I mean, what's the point of testing HA rifle and ES MA pistol balance with a primarily outdoor playtest, particularly on a continent where you'll in the live game will never be able to use HA and doesn't even resemble any other continent in layout and skewed empire benefits? Hence I consider SOE test setups to be one of the largest structural problems, because no patch or expansion set that came out of it could ever hope to be balanced for the real game.

"Betrayal" of core philosophy
Next to the two introductions of pay2win expansion sets (later made freely available to all), there was another fine example of erring from the core design philosophy that all players have to make trade-offs so a new player can compete with any other player.

BR40 was another nail in the coffin according to many PS1 players. If you ask around, most longer term players will tell of you of "BR20". The time when balanced trade-off setups were still enforced by the cert system. The introduction of new CE caused an increase in available cert options, without a re-evaluation of cert cost for pre-existing certifications at the new amount of cert points available per player. This lead to an overall rise in the much complained about cookie-cutter loadouts and the spreading of many innate abilities that till then had been reserved for specialists. It reduced the feeling of uniqueness amongst players and disrupted the numerical balance of high power weapons (aircav, HA and MAX numbers increased sharply).

Server mergers
The effect of server mergers was felt quite significantly. The first significant server merge occured right after release with Jackson (European server) being merged with Werner.
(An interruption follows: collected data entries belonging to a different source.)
(* ===== verification/Readback.v ===== *)
(** * Readback of GPU writes (vulkan/compat/readback_record.c, readback_submit.c)

    Commands that write host-readable buffers leave ranges with their command buffer; a submission takes a copy of
    the ranges of its command buffers, and a successful wait invalidates the ranges of the submissions it covers.
    Submissions are addresses in a heap with a count, held by the registry, by the completion under way, by the submitting
    thread and by threads about to release them.  A function with several sections under [guard] is modelled by its
    sections; [completion_guard] is the single completion under way.  Results of allocation, of the driver and of the
    invalidation of a range are arguments. *)

From Stdlib Require Import ZArith Lia Bool.
From stdpp Require Import base numbers option gmap list.
From S2P Require Import Prelude Registry MemVisibility.

Open Scope Z_scope.
Open Scope outcome_scope.

Module Readback.
Import Registry MemVisibility.
Local Abbreviation range := readback_range.

(** ** Ranges of a command buffer *)

Record recording := Recording { command : Z; pool : Z; r_device : Z; r_allocator : option Z; r_writes : list range }.

(** Results of allocations, [true] when the list is exhausted. *)
Definition next_alloc (l : list bool) : bool * list bool := match l with [] => (true, []) | b :: l => (b, l) end.

Definition same_range (a b : range) : bool := (r_memory a =? r_memory b) && (r_generation a =? r_generation b) && (r_offset a =? r_offset b) && (r_size a =? r_size b).

Definition append (allocs : list bool) (writes : list range) (r : range) : list range * Z * list bool :=
  if existsb (fun w => same_range w r) writes then (writes, VK_SUCCESS, allocs) else
  let (ok, allocs) := next_alloc allocs in
  if negb ok then (writes, VK_ERROR_OUT_OF_HOST_MEMORY, allocs) else (r :: writes, VK_SUCCESS, allocs).

Fixpoint find_recording (rs : list recording) (c : Z) : option (nat * recording) :=
  match rs with
  | [] => None
  | r :: rs => if command r =? c then Some (0%nat, r) else prod_map S id <$> find_recording rs c
  end.

(** [where_] is what the layer knows of the command buffer: its device, pool and allocator. *)
Definition remember (rs : list recording) (where_ : option (Z * Z * option Z)) (allocs : list bool) (c : Z) (w : range) : list recording * Z * list bool :=
  let add rs k r allocs := (let '(ws, e, allocs) := append allocs (r_writes r) w in
                            (<[k := Recording (command r) (pool r) (r_device r) (r_allocator r) ws]> rs, e, allocs)) in
  match find_recording rs c with
  | Some (k, r) => add rs k r allocs
  | None =>
      match where_ with
      | None => (rs, VK_ERROR_INITIALIZATION_FAILED, allocs)
      | Some (device, pool, allocator) =>
          let (ok, allocs) := next_alloc allocs in
          if negb ok then (rs, VK_ERROR_OUT_OF_HOST_MEMORY, allocs) else
          let r := Recording c pool device allocator [] in add (r :: rs) 0%nat r allocs
      end
  end.
Lemma add_level_ok i mip : shape i -> 0 <= mip < mip_levels i -> mip < 32 -> 0 <= block_size i <= UINT64_MAX -> exists r i', add_level i mip = Ok (r, i') /\
  (r = VK_SUCCESS -> i' = with_layout i (<[Z.to_nat mip := block_size i]> (mip_offset i)) (block_size i + level_bytes i mip) /\ block_size i + level_bytes i mip <= UINT64_MAX).
Proof.
  intros Hs Hm H32 Hz. unfold add_level. rewrite (proj2 (Z.leb_gt _ _)) by lia. destruct (extent_ok i mip Hs Hm) as (Hw & Hh & Hd). pose proof (level_bytes_pos i mip Hs Hm) as Hp. destruct Hs as [_ Hl Hb].
  cbn [with_layout block_bytes layers mip_offset block_size]. change (hybris_bc_image_extent (with_layout i _ _) mip) with (hybris_bc_image_extent i mip). unfold level_bytes in *. set (e := hybris_bc_image_extent i mip) in *. set (w := blocks_of (width e)) in *. set (h := blocks_of (height e)) in *.
  assert (0 < w * h <= 2 ^ 60) by nia. rewrite (wrap_small 64 (w * h)) by (unfold in_range; lia). destruct (Z.ltb_spec (UINT64_MAX / block_bytes i / layers i / depth e) (w * h)) as [H1|H1]; [eexists _, _; split; [reflexivity|discriminate]|].
  rewrite (Z.div_div UINT64_MAX (block_bytes i) (layers i)), (Z.div_div UINT64_MAX (block_bytes i * layers i) (depth e)) in H1 by nia. assert (w * h * (block_bytes i * layers i * depth e) <= UINT64_MAX) as Hfit.
  { assert (0 < block_bytes i * layers i * depth e) by nia. apply Z.le_trans with (UINT64_MAX / (block_bytes i * layers i * depth e) * (block_bytes i * layers i * depth e)); [apply Z.mul_le_mono_nonneg_r; lia|]. rewrite Z.mul_comm. apply Z.mul_div_le. lia. }
  assert (w * h * block_bytes i <= w * h * block_bytes i * layers i <= w * h * block_bytes i * layers i * depth e) by nia. assert (w * h * block_bytes i * layers i * depth e <= UINT64_MAX) as Hf by nia. unfold UINT64_MAX in *.
  rewrite (wrap_small 64 (w * h * block_bytes i)) by (unfold in_range; nia). rewrite (wrap_small 64 (w * h * block_bytes i * layers i)) by (unfold in_range; nia). rewrite (wrap_small 64 (w * h * block_bytes i * layers i * depth e)) by (unfold in_range; lia).
  destruct (Z.ltb_spec (2 ^ 64 - 1 - block_size i) (w * h * block_bytes i * layers i * depth e)) as [H2|H2]; [eexists _, _; split; [reflexivity|discriminate]|]. eexists _, _. split; [reflexivity|]. intros _. rewrite wrap_small by (unfold in_range; lia). split; [reflexivity|lia].
Qed.
Lemma slice_copies_ok to_image i r k : laid_out i -> region_ok i r -> 0 <= k < region_layers i r -> exists cs, slice_copies to_image i r k = Ok cs /\ forall p q, moves cs p q <-> slice_bytes to_image i r k p q.
Proof.
  intros L R Hk. destruct (region_blocks i r R) as (Ex & Ey & Ebx & Eby). pose proof (blocks_range (width (ext r)) (proj1 (r_ext _ _ R)) ltac:(apply R)) as Nx. pose proof (blocks_range (height (ext r)) ltac:(apply R) ltac:(apply R)) as Ny. rewrite Ex in Nx. rewrite Ey in Ny.
  assert (1 <= bx r <= 2 ^ 30) as Bx. { rewrite <- Ebx. pose proof (r_ext _ _ R) as (E1 & _ & E3 & _ & E5 & _). destruct (Z.eqb_spec (bufferRowLength r) 0) as [E|E]; apply blocks_range; auto. unfold in_range in E5. lia. }
  pose proof (r_mip _ _ R) as Hm. destruct (extent_ok i (mip r) (l_shape _ L) Hm) as (Hw & Hh & Hd). destruct (level_fits i (mip r) L Hm) as [F1 F2]. pose proof (l_fits _ L) as Hf. destruct (r_buffer _ _ R) as (B1 & B2 & B3 & B4). pose proof (s_bytes _ (l_shape _ L)) as Hb. assert (0 < block_bytes i) as Hb0 by lia.
  assert (forall j, 0 <= j < ny r -> 0 <= bufferOffset r + (k * by_ r + j) * bx r * block_bytes i /\ bufferOffset r + (k * by_ r + j) * bx r * block_bytes i + nx r * block_bytes i < 2 ^ 64) as HB.
  { intros j Hj. assert (k * by_ r + j + 1 <= region_layers i r * by_ r) by (assert ((k + 1) * by_ r <= region_layers i r * by_ r) by (apply Z.mul_le_mono_nonneg_r; lia); lia). assert ((k * by_ r + j + 1) * bx r <= region_layers i r * by_ r * bx r) by (apply Z.mul_le_mono_nonneg_r; lia). assert (0 <= (k * by_ r + j) * bx r) by (assert (0 <= k * by_ r) by (apply Z.mul_nonneg_nonneg; lia); apply Z.mul_nonneg_nonneg; lia). destruct Hb as [E|E]; rewrite E in *; lia. }
  assert (forall j, 0 <= j < ny r -> let a := offset i (mip r) + index i (mip r) (first_slice i r + k) (off_y r / 4 + j) (off_x r / 4) * block_bytes i in
    0 <= a /\ a + nx r * block_bytes i < 2 ^ 64 /\ a = offset i (mip r) + index i (mip r) (first_slice i r + k) (off_y r / 4) (off_x r / 4) * block_bytes i + j * (blocks_of (width (hybris_bc_image_extent i (mip r))) * block_bytes i)) as HA.
  { intros j Hj. cbv zeta. destruct (index_range i _ _ _ _ (l_shape _ L) (region_in_image i r k j 0 L R Hk Hj ltac:(lia))) as [I1 _]. destruct (index_range i _ _ _ _ (l_shape _ L) (region_in_image i r k j (nx r - 1) L R Hk Hj ltac:(lia))) as [_ I2].
    rewrite Z.add_0_r in I1. unfold UINT64_MAX, index in *. destruct Hb as [E|E]; rewrite E in *; lia. }
  assert (0 <= first_slice i r < 2 ^ 32) as Hfs by (unfold first_slice; pose proof (r_z _ _ R); destruct (type i =? VK_IMAGE_TYPE_3D); lia). assert ((if type i =? VK_IMAGE_TYPE_3D then u32 (off_z r) else baseLayer r) = first_slice i r) as Ef.
  { unfold first_slice. destruct (type i =? VK_IMAGE_TYPE_3D); [|reflexivity]. apply wrap_small. pose proof (r_z _ _ R). unfold in_range. lia. }
  pose proof (r_x _ _ R) as [X1 _]. pose proof (r_y _ _ R) as [Y1 _]. pose proof (r_z _ _ R) as (_ & _ & Z1 & _). unfold slice_copies. rewrite Ef. rewrite (wrap_small 64 (first_slice i r + k)), (wrap_small 32 (off_y r)), (wrap_small 32 (off_x r)) by (unfold in_range; lia).
  pose proof (region_in_image i r k 0 0 L R Hk ltac:(lia) ltac:(lia)) as Hin. rewrite !Z.add_0_r in Hin. rewrite (block_place i _ _ _ _ L Hin). cbn [obind]. cbv zeta. rewrite Ex, Ey, Ebx, Eby. clear Ex Ey Ebx Eby. unfold row_bytes.
  set (W := blocks_of (width (hybris_bc_image_extent i (mip r)))) in *. set (bb := block_bytes i) in *. set (A0 := offset i (mip r) + index i (mip r) (first_slice i r + k) (off_y r / 4) (off_x r / 4) * bb) in *.
  assert (0 < nx r * bb < 2 ^ 64 /\ 0 < bx r * bb < 2 ^ 64 /\ 0 < W * bb < 2 ^ 64) as (S1 & S2 & S3) by (destruct Hb as [E|E]; rewrite E; lia). rewrite (wrap_small 64 (W * bb)), (wrap_small 64 (bx r * bb)), (wrap_small 64 (nx r * bb)) by (unfold in_range; lia).
  pose proof (HB 0 ltac:(lia)) as HB0. rewrite Z.add_0_r in HB0. assert (k * (bx r * bb) * by_ r = k * by_ r * bx r * bb) as E1 by ring. assert (0 <= k * (bx r * bb)) as K0 by (apply Z.mul_nonneg_nonneg; lia).
  assert (k * (bx r * bb) <= k * (bx r * bb) * by_ r) as K1 by (rewrite <- (Z.mul_1_r (k * (bx r * bb))) at 1; apply Z.mul_le_mono_nonneg_l; lia).
  rewrite (wrap_small 64 (k * (bx r * bb))) by (unfold in_range; lia). rewrite (wrap_small 64 (k * (bx r * bb) * by_ r)) by (unfold in_range; lia). rewrite (wrap_small 64 (bufferOffset r + k * (bx r * bb) * by_ r)) by (unfold in_range; lia).
  rewrite E1. set (B0 := bufferOffset r + k * by_ r * bx r * bb) in *. assert (forall j, bufferOffset r + (k * by_ r + j) * bx r * bb = B0 + j * (bx r * bb)) as EB by (intros j; unfold B0; ring).
  destruct ((W * bb =? nx r * bb) && (bx r * bb =? nx r * bb)) eqn:Ec.
  - apply andb_true_iff in Ec as [C1%Z.eqb_eq C2%Z.eqb_eq]. pose proof (HA (ny r - 1) ltac:(lia)) as (_ & A2 & A3). rewrite A3 in A2. assert (0 <= nx r * bb * ny r < 2 ^ 64) as Hsz by (split; [apply Z.mul_nonneg_nonneg; lia|]; rewrite C1 in A2; pose proof (HA 0 ltac:(lia)) as (A0p & _ & A00); lia).
    eexists. split; [reflexivity|]. intros p q. unfold moves, slice_bytes. fold bb. rewrite (wrap_small 64 (nx r * bb * ny r)) by (unfold in_range; lia). split.
    + intros (c & t & Hc & Ht & -> & ->). cbn [concat app] in Hc. apply list_elem_of_singleton in Hc as ->. assert (0 <= t < nx r * bb * ny r) as Ht' by (destruct to_image; exact Ht). exists (t / (nx r * bb)), (t mod (nx r * bb)).
      pose proof (Z.mod_pos_bound t (nx r * bb) ltac:(lia)). pose proof (Z.div_mod t (nx r * bb) ltac:(lia)) as Ed. assert (0 <= t / (nx r * bb) < ny r) as Hj by (split; [apply Z.div_pos; lia|apply Z.div_lt_upper_bound; lia]). split; [assumption|]. split; [assumption|].
      pose proof (HA _ Hj) as (_ & _ & ->). rewrite EB, C1, C2. destruct to_image; cbn [oriented src dst]; lia.
    + intros (j & t & Hj & Ht & Ho). pose proof (HA _ Hj) as (_ & _ & EA). rewrite EB, EA, C1, C2 in Ho. eexists _, (j * (nx r * bb) + t). split; [cbn [concat app]; left|].
      assert (0 <= j * (nx r * bb) /\ j * (nx r * bb) + nx r * bb <= nx r * bb * ny r) by (assert ((j + 1) * (nx r * bb) <= ny r * (nx r * bb)) by (apply Z.mul_le_mono_nonneg_r; lia); split; [apply Z.mul_nonneg_nonneg; lia|lia]). destruct to_image; cbn [oriented src dst size] in *; lia.
  - destruct (row_batches_ok (row_copy to_image A0 B0 (W * bb) (bx r * bb) (nx r * bb)) (ny r) (Z.to_nat (ny r)) 0) as (l & -> & Hl); [lia|lia|]. exists l. split; [reflexivity|]. intros p q. unfold moves, slice_bytes. fold bb.
    assert (forall j, 0 <= j < ny r -> row_copy to_image A0 B0 (W * bb) (bx r * bb) (nx r * bb) j = if to_image then Copy (B0 + j * (bx r * bb)) (A0 + j * (W * bb)) (nx r * bb) else Copy (A0 + j * (W * bb)) (B0 + j * (bx r * bb)) (nx r * bb)) as Er.
    { intros j Hj. unfold row_copy. pose proof (HA j Hj) as (A1 & A2 & A3). pose proof (HB j Hj) as [B5 B6]. rewrite EB in B5, B6. rewrite A3 in A1, A2. assert (0 <= j * (W * bb) /\ 0 <= j * (bx r * bb)) by (split; apply Z.mul_nonneg_nonneg; lia).
      pose proof (HA 0 ltac:(lia)) as (A00 & _ & A03). rewrite (wrap_small 64 (j * (bx r * bb))), (wrap_small 64 (j * (W * bb))) by (unfold in_range; lia). rewrite (wrap_small 64 (B0 + _)), (wrap_small 64 (A0 + _)) by (unfold in_range; lia). reflexivity. }
    split.
    + intros (c & t & Hc & Ht & -> & ->). apply Hl in Hc as (j & Hj & ->). rewrite (Er j Hj) in *. pose proof (HA j Hj) as (_ & _ & EA). exists j, t. rewrite EB, EA. destruct to_image; cbn [oriented src dst size] in *; auto.
    + intros (j & t & Hj & Ht & Ho). pose proof (HA j Hj) as (_ & _ & EA). rewrite EB, EA in Ho. exists (row_copy to_image A0 B0 (W * bb) (bx r * bb) (nx r * bb) j), t. split; [apply Hl; eauto|]. rewrite (Er j Hj). destruct to_image; cbn [oriented src dst size] in *; lia.
Qed.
Werner itself kept growing in size, but there simply never was enough population to warrant two servers. In late 2003, the same was admitted for Konried and Johari (player growth had not been as high as hoped, even though there had been substantial growth, just not enough for four US servers).
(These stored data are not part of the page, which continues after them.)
Lemma dispatched_tracks m0 u em k c a len base reg cp : good u -> tracked m0 u em -> chunks u !! k = Some c -> used c <= a -> 0 < len -> i_offset cp = a -> fits (Written (buffer c, a, len) base reg false) cp = true ->
  tracked m0 (dispatched u k (buffer c) a len base reg cp) (em ++ [(cp, (base, reg))]).
Proof.
  intros [C D H P Q] (m & [E K Le R U (ys & Hy & ->)]) Hk Ha Hl Ho Hf. set (w := Written (buffer c, a, len) base reg false). set (cs' := alter (fun c => with_used c (a + len)) k (chunks u)). assert (forall s, below (chunks u) s -> below cs' s) as Hmono by (intros s; apply (alter_below _ _ c); [assumption|lia]).
  assert (below cs' (w_span w)) as Hbw by (exists (with_used c (a + len)); split; [apply list_elem_of_lookup_2 with k; unfold cs'; now rewrite list_lookup_alter_eq, Hk|cbn; lia]). set (keep := fun x : written => negb (overlap (buffer c, a, len) (w_span x))).
  assert (forall x, x ∈ List.filter keep (pieces m) <-> x ∈ pieces m /\ keep x = true) as Hin by (intros x; rewrite !list_elem_of_In; apply filter_In). assert (NoDup (key <$> List.filter keep (pieces m))) as Kf. { clear - K. induction (pieces m) as [|x l IH]; [constructor|]. cbn in K. apply NoDup_cons in K as [K1 K2]. cbn [List.filter]. destruct (keep x); [|auto]. cbn. constructor; [|auto]. intros Hx. apply K1. apply list_elem_of_fmap in Hx as (y & -> & Hy). apply list_elem_of_In, filter_In in Hy as [Hy _]. now apply list_elem_of_fmap_2, list_elem_of_In. }
  exists (Device (w :: List.filter keep (pieces m)) (reading m) (placed m)). constructor; cbn [dispatched log chunks queue pieces reading placed].
  - rewrite exec_app, E. cbn [exec exec_command]. destruct (existsb (overlap (buffer c, a, len)) (reading m)) eqn:Er.
    { apply existsb_exists in Er as (x & Hx & Hx2). apply list_elem_of_In in Hx. rewrite (below_disjoint _ _ c a len _ D Hk Ha (R x Hx)) in Hx2. discriminate. }
    destruct (existsb (fun w => overlap (buffer c, a, len) (w_span w) && negb (seen w)) (pieces m)) eqn:Ew; [|reflexivity].
    apply existsb_exists in Ew as (x & Hx & Hx2). apply andb_true_iff in Hx2 as [Hx2 Hx3%negb_true_iff]. apply list_elem_of_In in Hx. destruct (U x Hx Hx3) as [Hb _]. rewrite (below_disjoint _ _ c a len _ D Hk Ha Hb) in Hx2. discriminate.
  - cbn. constructor; [|exact Kf]. intros Hx. apply list_elem_of_fmap in Hx as (x & Ex & Hx). apply Hin in Hx as [Hx Hkeep]. pose proof (Le x Hx) as Hlx. unfold keep, key, length_of in *. destruct (w_span x) as [[b o] n]. cbn in Ex, Hlx. injection Ex as <- <-. cbn in Hkeep. rewrite Z.eqb_refl, !(proj2 (Z.ltb_lt _ _)) in Hkeep by lia. discriminate.
  - intros x [->|Hx]%elem_of_cons; [exact Hl|]. apply Hin in Hx as [Hx _]. auto.
  - auto.
  - intros x [->|Hx]%elem_of_cons Hs; [split; [exact Hbw|]|].
    + rewrite fmap_app, elem_of_app. right. cbn. rewrite Ho. apply list_elem_of_singleton. reflexivity.
    + apply Hin in Hx as [Hx _]. destruct (U x Hx Hs) as [Hb Hq]. split; [auto|]. rewrite fmap_app, elem_of_app. auto.
  - exists (ys ++ [(cp, (base, reg))]). split; [|now rewrite app_assoc]. apply Forall2_app.
    + eapply Forall2_impl; [exact Hy|]. intros x y (Ex & v & Hv & Hkv & Hfv & Hcv & Hbv). split; [assumption|]. exists v. split_and!; auto. right. apply Hin. split; [assumption|]. unfold keep. now rewrite (below_disjoint _ _ c a len _ D Hk Ha Hbv).
    + constructor; [|constructor]. split; [reflexivity|]. exists w. split; [left|]. split; [cbn; now rewrite Ho|]. auto.
Qed.

(** What stays when a request is answered. *)
Definition same_work (u u' : upload) : Prop := chunks u' = chunks u /\ queue u' = queue u /\ log u' = log u /\ position u' = position u /\ held_bytes u' = held_bytes u.

Lemma same_work_ok m0 u u' em : same_work u u' -> Forall (fun n => 0 <= n <= 64) (pools u') -> good u -> tracked m0 u em -> good u' /\ tracked m0 u' em.
Proof. intros (E1 & E2 & E3 & E4 & E5) Hp [C D H P Q] T. split; [constructor; rewrite ?E1, ?E2, ?E5; auto|]. apply (tracked_mono m0 u); auto. now rewrite E1. Qed.

Lemma descriptors_ok sets m0 u em : good u -> tracked m0 u em -> exists e u', descriptors sets u = (e, u') /\ same_work u u' /\ good u' /\ tracked m0 u' em /\ ((forall n, sets n = PoolAnswers true VK_SUCCESS VK_SUCCESS) -> e = VK_SUCCESS).
Proof.
  intros G T. assert (forall e u', same_work u u' -> Forall (fun n => 0 <= n <= 64) (pools u') -> ((forall n, sets n = PoolAnswers true VK_SUCCESS VK_SUCCESS) -> e = VK_SUCCESS) -> exists e' u'', (e, u') = (e', u'') /\ same_work u u'' /\ good u'' /\ tracked m0 u'' em /\ ((forall n, sets n = PoolAnswers true VK_SUCCESS VK_SUCCESS) -> e' = VK_SUCCESS)) as K.
  { intros e u' S P He. destruct (same_work_ok m0 u u' em S P G T) as [G' T']. exists e, u'. auto. }
  pose proof (g_pools _ G) as P. unfold descriptors. cbn [tick pools]. set (a := sets (clock u)). set (fresh := match pools u with [] => true | n :: _ => n =? 64 end). assert ((forall n, sets n = PoolAnswers true VK_SUCCESS VK_SUCCESS) -> a = PoolAnswers true VK_SUCCESS VK_SUCCESS) as Ha by (intros H; apply H).
  destruct (fresh && negb (p_host a)) eqn:E1; [apply K; [now split_and!|exact P|]; intros H; rewrite (Ha H), andb_false_r in E1; discriminate|]. destruct (fresh && negb (p_pool a =? VK_SUCCESS)) eqn:E2; [apply K; [now split_and!|exact P|]; intros H; rewrite (Ha H), andb_false_r in E2; discriminate|].
  assert (exists n l, (if fresh then 0 :: pools u else pools u) = n :: l /\ 0 <= n <= 63 /\ Forall (fun n => 0 <= n <= 64) l) as (n & l & -> & Hn & Hl). { unfold fresh. destruct (pools u) as [|n l]; [exists 0, []; split_and!; auto; lia|]. apply Forall_cons_1 in P as [Pn Pl]. destruct (Z.eqb_spec n 64); [exists 0, (n :: l); split_and!; auto; try lia; now constructor|exists n, l; split_and!; auto; lia]. }
  destruct (p_set a =? VK_SUCCESS) eqn:E3; apply K; try (now split_and!); cbn [pools]; try (constructor; [lia|assumption]); [auto|]. intros H. rewrite (Ha H) in E3. discriminate.
Qed.

Lemma round4_eq n : 0 <= n < 2 ^ 31 -> round4 n = 4 * blocks_of n.
Proof.
  intros H. unfold round4. rewrite wrap_small by (unfold in_range; lia). change 3 with (Z.ones 2) at 2. rewrite Z.ldiff_ones_r by lia. rewrite Z.shiftr_div_pow2, Z.shiftl_mul_pow2 by lia. change (2 ^ 2) with 4. rewrite blocks_eq by lia. lia.
Qed.

(** The output block sizes. *)
Lemma output_bytes i bout : BcDecode.hybris_bc_output_block_bytes (representation i) = Ok bout -> bout = 0 \/ (4 <= bout <= 128).
Proof.
  unfold BcDecode.hybris_bc_output_block_bytes. destruct (Z.ltb_spec (BcDecode.variant (representation i)) 0) as [Hv|Hv]; [intros [= <-]; auto|]. intros H. right. assert (BcDecode.variant (representation i) < 17) as Hv2. { unfold rd in H. rewrite (proj2 (Z.ltb_ge _ _) Hv) in H. destruct (BcDecode.block_bytes !! Z.to_nat (BcDecode.variant (representation i))) eqn:E; [|discriminate]. apply lookup_lt_Some in E. change (length BcDecode.block_bytes) with 17%nat in E. lia. }
  destruct (BcDecode.words_written _ (conj Hv Hv2)) as (b & Eb & -> & Hw). rewrite Eb in H. injection H as <-. lia.
Qed.

Lemma enqueue_ok m0 u em b cp : (length (queue u) < CAPACITY)%nat -> let v := Upload (chunks u) (position u) (held_bytes u) (pools u) (queue u ++ [(b, cp)]) (log u) (clock u) in
  Forall (fun c => CHUNK_MIN <= size c <= CHUNK_MAX /\ 0 <= used c <= size c) (chunks u) -> NoDup (buffer <$> chunks u) -> held_bytes u = bytes (chunks u) /\ held_bytes u < CB_MAX + CHUNK_MAX -> Forall (fun n => 0 <= n <= 64) (pools u) -> tracked m0 v em ->
  exists u', enqueue u b cp = Ok u' /\ good u' /\ tracked m0 u' em.
Proof.
  intros Hq v C D H P T. unfold enqueue. rewrite (proj2 (Nat.leb_gt _ _) Hq). fold v. destruct (Nat.eqb_spec (length (queue v)) CAPACITY) as [E|E].
  - destruct (flush_tracks m0 v em T) as (m & Tm & _ & _ & Fq & Fc & _ & Fh & Fo & _). eexists. split; [reflexivity|]. split; [|eexists; apply to_compute_tracks, Tm]. constructor; cbn [to_compute record chunks held_bytes pools queue]; rewrite ?Fc, ?Fh, ?Fo, ?Fq; auto. unfold CAPACITY. cbn. lia.
  - exists v. split; [reflexivity|]. split; [|assumption]. constructor; auto. unfold v in *. cbn [queue] in *. rewrite length_app in *. cbn [length] in *. lia.
Qed.

Section region.
Context (give : nat -> list hybris_bc_scratch -> Z -> given) {supply : Supply give} (sets : nat -> pool_answers) (pipelines : nat -> Z) (limits : BcDecode.device_limits) (offset_alignment quality : Z) (m0 : device).
Context (i : hybris_bc_image) (r : BcCopy.region) (bout : Z) (L : laid_out i) (R : BcCopy.region_ok i r) (Lim : limits_ok limits offset_alignment) (Hquality : 0 <= quality <= 3).
Context (Hbout : BcDecode.hybris_bc_output_block_bytes (representation i) = Ok bout) (Hb4 : 4 <= bout <= 128).

Local Abbreviation W := (BcImage.width (BcCopy.ext r)).
Local Abbreviation RH := (BcImage.height (BcCopy.ext r)).
Local Abbreviation level := (hybris_bc_image_extent i (BcCopy.mip r)).

(** The address of the block of texel ([x], [y]) of a slice of the region. *)
Definition source (layer x y : Z) : Z := offset i (BcCopy.mip r) + index i (BcCopy.mip r) (BcCopy.first_slice i r + layer) (BcCopy.off_y r / 4 + y / 4) (BcCopy.off_x r / 4 + x / 4) * block_bytes i.

(** The driver has memory, the formats agree, the image is of a usual size and a slice of the level fits a storage buffer. *)
Definition favourable : Prop :=
  (forall n, sets n = PoolAnswers true VK_SUCCESS VK_SUCCESS) /\ (forall n, pipelines n = VK_SUCCESS) /\ (forall n cs w e, give n cs w <> Error e) /\
  formats_agree i /\ block_bytes i = BcDecode.input_bytes (BcDecode.family (format i)) /\
  BcImage.width level <= 2 ^ 20 /\ BcImage.height level <= 2 ^ 20 /\ hybris_bc_image_slice_size i (BcCopy.mip r) + 256 <= BcDecode.maxStorageBufferRange limits.

Lemma region_sizes : 1 <= W < 2 ^ 32 /\ 1 <= RH < 2 ^ 32 /\ BcCopy.nx r = (W + 3) / 4 /\ BcCopy.ny r = (RH + 3) / 4.
Proof. destruct (BcCopy.r_ext _ _ R) as (E1 & E2 & E3 & E4 & _). unfold in_range in *. unfold BcCopy.nx, BcCopy.ny, BcCopy.blocks4. lia. Qed.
After all the above events happened and their effects wore out and low pop downward spirals occured for all three remaining servers, something had to be done and the second server merge occured. Gemini was born out of Markov and Emerald, who together equaled more or less the populace on Werner (source: SOE employee, won't name him).

However... the immediate effect on Werner was that droves of people left Werner to "merge themselves", due to the promise of a big server with a bigger fight. Werner emptied almost over night (span of a week from several hundreds online to mere dozens, total). Players who did not want to make a new character on the US server or didn't consider a US server playable due to ping, simply quit because there was no alternative left. Some players who fell in the first category (no new character) returned after Werner was merged into Gemini too.

Aging
Of course in the meantime, graphically PS1 hadn't kept up to date. This was also why the PS Next program at first aimed for a graphical update of PS1. of course a number of other systems had also aged and the design of the map and other systems had never evolved in all this time, simply because nobody at SOE worked on the game. Particular systems that hadn't aged well were the CSHD (which was more noticable on a merged server due to higher pings being more common) and gun mechanics (cof/recoil systems, no customization options or even at least many weapon options to pick from).

However, the concepts behind most systems never did age, as much as they had stagnated in development since 2003. In 2003 they had been extremely innovative to the point where other games didn't even dare try them. Many PS1 systems simply never have had the chance to evolve and be refined and yes, many needed that: base design, lattice, cert system. That doesn't mean they're inherently bad, they just never been given a proper chance to live up to their potential. It also doesn't make PS2 "loaned from other FPS systems" inherently better alternatives to a 2012 evolutionary update of those systems.



Thank you for having the patience to read it all.

Last edited by Figment; 2012-08-09 at 05:28 AM.